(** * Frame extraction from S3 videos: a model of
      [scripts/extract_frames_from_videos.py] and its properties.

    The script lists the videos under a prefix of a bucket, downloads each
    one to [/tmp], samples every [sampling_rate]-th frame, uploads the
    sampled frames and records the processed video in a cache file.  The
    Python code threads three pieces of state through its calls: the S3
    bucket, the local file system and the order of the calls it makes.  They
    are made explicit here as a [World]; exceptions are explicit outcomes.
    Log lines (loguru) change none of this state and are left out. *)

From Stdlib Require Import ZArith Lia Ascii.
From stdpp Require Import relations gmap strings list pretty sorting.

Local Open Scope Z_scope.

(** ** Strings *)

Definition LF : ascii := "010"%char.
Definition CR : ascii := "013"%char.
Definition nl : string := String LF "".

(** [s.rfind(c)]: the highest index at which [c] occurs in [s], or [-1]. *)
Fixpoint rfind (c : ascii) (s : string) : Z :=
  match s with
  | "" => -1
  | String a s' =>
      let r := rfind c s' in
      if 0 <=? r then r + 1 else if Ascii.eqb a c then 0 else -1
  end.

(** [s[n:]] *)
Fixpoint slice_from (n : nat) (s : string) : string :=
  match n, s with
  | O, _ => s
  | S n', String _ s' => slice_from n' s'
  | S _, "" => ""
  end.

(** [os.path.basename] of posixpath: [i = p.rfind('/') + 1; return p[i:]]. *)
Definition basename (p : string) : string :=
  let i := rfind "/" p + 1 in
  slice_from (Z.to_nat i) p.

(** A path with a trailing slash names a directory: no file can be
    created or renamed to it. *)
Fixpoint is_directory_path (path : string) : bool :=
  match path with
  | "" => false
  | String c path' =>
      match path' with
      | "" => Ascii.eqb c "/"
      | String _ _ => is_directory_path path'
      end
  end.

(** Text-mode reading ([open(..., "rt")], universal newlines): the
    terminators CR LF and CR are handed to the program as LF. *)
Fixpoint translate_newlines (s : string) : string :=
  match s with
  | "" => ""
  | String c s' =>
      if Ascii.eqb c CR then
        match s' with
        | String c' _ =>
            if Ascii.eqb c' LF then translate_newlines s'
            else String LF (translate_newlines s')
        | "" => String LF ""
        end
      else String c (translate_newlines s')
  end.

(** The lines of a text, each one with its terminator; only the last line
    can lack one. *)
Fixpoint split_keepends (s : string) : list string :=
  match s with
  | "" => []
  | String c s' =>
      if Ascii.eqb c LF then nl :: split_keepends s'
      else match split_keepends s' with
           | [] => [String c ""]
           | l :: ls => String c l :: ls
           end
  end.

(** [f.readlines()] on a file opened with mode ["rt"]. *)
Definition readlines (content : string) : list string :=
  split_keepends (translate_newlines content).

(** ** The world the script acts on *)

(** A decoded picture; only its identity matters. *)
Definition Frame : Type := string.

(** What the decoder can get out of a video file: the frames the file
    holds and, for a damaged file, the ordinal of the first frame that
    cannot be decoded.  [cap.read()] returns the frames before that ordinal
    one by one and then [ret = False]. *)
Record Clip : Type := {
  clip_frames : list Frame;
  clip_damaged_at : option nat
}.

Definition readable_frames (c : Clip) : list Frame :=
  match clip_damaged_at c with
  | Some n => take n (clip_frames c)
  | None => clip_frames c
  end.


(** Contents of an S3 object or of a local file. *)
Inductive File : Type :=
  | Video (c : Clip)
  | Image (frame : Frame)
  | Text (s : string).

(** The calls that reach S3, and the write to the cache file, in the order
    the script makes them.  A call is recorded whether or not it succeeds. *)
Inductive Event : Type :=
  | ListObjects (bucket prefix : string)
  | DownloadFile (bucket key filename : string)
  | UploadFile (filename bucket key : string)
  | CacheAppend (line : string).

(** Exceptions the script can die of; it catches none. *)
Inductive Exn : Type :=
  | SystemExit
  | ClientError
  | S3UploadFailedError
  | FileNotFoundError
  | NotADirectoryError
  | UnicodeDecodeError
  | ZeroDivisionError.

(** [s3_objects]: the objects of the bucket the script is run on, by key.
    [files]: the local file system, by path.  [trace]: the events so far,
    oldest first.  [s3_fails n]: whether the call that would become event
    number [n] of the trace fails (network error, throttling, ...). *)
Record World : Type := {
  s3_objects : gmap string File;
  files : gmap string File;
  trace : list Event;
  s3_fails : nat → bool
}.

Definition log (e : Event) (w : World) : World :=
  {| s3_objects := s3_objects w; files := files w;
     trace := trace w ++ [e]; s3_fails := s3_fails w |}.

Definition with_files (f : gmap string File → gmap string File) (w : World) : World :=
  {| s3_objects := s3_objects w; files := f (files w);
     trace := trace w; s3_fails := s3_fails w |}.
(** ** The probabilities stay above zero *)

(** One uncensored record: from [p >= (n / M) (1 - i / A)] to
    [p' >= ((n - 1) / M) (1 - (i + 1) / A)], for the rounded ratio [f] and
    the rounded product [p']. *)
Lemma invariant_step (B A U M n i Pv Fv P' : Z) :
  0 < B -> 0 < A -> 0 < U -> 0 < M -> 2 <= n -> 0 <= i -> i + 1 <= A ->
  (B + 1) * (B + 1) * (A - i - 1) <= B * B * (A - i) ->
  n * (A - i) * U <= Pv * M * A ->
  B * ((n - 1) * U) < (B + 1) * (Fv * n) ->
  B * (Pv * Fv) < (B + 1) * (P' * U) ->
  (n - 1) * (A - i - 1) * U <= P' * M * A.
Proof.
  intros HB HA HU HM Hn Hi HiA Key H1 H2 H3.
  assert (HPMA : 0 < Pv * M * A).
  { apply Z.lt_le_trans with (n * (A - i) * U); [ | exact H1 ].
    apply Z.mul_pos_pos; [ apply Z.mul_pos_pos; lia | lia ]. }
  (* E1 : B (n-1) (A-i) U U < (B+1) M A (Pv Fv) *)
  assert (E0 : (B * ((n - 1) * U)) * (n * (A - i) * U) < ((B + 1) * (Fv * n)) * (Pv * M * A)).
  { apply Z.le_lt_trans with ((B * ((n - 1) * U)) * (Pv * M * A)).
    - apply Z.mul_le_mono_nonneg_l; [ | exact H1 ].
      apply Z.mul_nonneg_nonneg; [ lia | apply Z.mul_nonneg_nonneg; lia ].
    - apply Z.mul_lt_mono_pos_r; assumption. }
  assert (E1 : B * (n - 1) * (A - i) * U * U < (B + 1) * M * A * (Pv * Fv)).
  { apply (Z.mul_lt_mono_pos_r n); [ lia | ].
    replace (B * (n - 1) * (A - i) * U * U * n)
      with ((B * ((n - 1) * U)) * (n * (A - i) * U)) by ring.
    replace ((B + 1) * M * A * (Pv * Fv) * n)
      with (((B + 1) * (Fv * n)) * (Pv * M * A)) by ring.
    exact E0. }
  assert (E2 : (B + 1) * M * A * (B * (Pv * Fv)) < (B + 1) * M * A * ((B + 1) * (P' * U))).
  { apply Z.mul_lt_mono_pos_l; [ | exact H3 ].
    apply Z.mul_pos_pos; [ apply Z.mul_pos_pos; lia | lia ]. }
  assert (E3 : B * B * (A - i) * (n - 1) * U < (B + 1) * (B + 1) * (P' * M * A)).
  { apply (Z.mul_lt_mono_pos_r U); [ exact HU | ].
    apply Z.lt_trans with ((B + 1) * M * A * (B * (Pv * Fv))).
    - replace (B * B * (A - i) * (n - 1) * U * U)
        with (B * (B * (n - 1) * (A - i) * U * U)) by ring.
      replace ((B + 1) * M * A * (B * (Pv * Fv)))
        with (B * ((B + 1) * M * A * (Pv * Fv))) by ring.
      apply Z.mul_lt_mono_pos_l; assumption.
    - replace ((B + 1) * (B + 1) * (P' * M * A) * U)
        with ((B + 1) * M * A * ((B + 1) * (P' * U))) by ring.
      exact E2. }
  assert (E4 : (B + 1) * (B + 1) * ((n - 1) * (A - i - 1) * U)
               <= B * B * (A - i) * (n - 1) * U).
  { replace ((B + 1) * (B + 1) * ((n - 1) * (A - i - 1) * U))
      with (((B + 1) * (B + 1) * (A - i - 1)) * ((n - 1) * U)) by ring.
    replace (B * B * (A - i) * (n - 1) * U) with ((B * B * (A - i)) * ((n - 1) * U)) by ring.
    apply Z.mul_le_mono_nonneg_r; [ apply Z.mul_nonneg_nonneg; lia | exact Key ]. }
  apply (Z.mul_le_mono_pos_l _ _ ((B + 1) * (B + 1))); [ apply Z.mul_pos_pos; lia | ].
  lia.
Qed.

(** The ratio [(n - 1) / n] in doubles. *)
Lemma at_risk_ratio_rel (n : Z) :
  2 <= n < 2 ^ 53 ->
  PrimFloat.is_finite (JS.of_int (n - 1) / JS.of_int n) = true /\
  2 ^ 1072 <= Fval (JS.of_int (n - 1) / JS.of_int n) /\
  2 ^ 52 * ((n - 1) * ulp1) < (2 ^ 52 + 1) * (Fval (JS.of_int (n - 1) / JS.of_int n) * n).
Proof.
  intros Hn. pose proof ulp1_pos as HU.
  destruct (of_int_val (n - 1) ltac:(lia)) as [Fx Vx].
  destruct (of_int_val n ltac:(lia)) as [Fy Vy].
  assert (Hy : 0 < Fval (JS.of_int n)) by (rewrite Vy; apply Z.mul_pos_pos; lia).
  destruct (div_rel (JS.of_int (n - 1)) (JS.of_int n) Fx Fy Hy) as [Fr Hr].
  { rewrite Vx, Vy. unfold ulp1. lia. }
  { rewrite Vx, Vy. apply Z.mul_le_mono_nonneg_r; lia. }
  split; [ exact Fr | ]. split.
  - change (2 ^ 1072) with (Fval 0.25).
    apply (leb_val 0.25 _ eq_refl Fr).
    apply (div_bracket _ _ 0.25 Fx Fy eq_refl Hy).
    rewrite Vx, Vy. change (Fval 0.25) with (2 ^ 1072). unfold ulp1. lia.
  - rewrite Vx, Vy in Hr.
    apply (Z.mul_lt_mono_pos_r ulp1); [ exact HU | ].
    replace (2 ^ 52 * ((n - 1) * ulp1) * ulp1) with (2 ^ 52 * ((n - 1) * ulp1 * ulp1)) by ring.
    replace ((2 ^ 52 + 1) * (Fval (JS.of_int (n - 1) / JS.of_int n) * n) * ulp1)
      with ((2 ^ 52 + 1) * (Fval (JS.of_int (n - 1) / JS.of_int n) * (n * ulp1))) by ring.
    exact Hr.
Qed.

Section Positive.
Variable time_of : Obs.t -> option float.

———

__Aim of the exercise__
Nothing but the lines from the top of the entries above through the line with "sampled frames and" should be set down, each exactly as written.

__Expected output__
(** * Frame extraction from S3 videos: a model of
      [scripts/extract_frames_from_videos.py] and its properties.

    The script lists the videos under a prefix of a bucket, downloads each
    one to [/tmp], samples every [sampling_rate]-th frame, uploads the
    sampled frames and records the processed video in a cache file.  The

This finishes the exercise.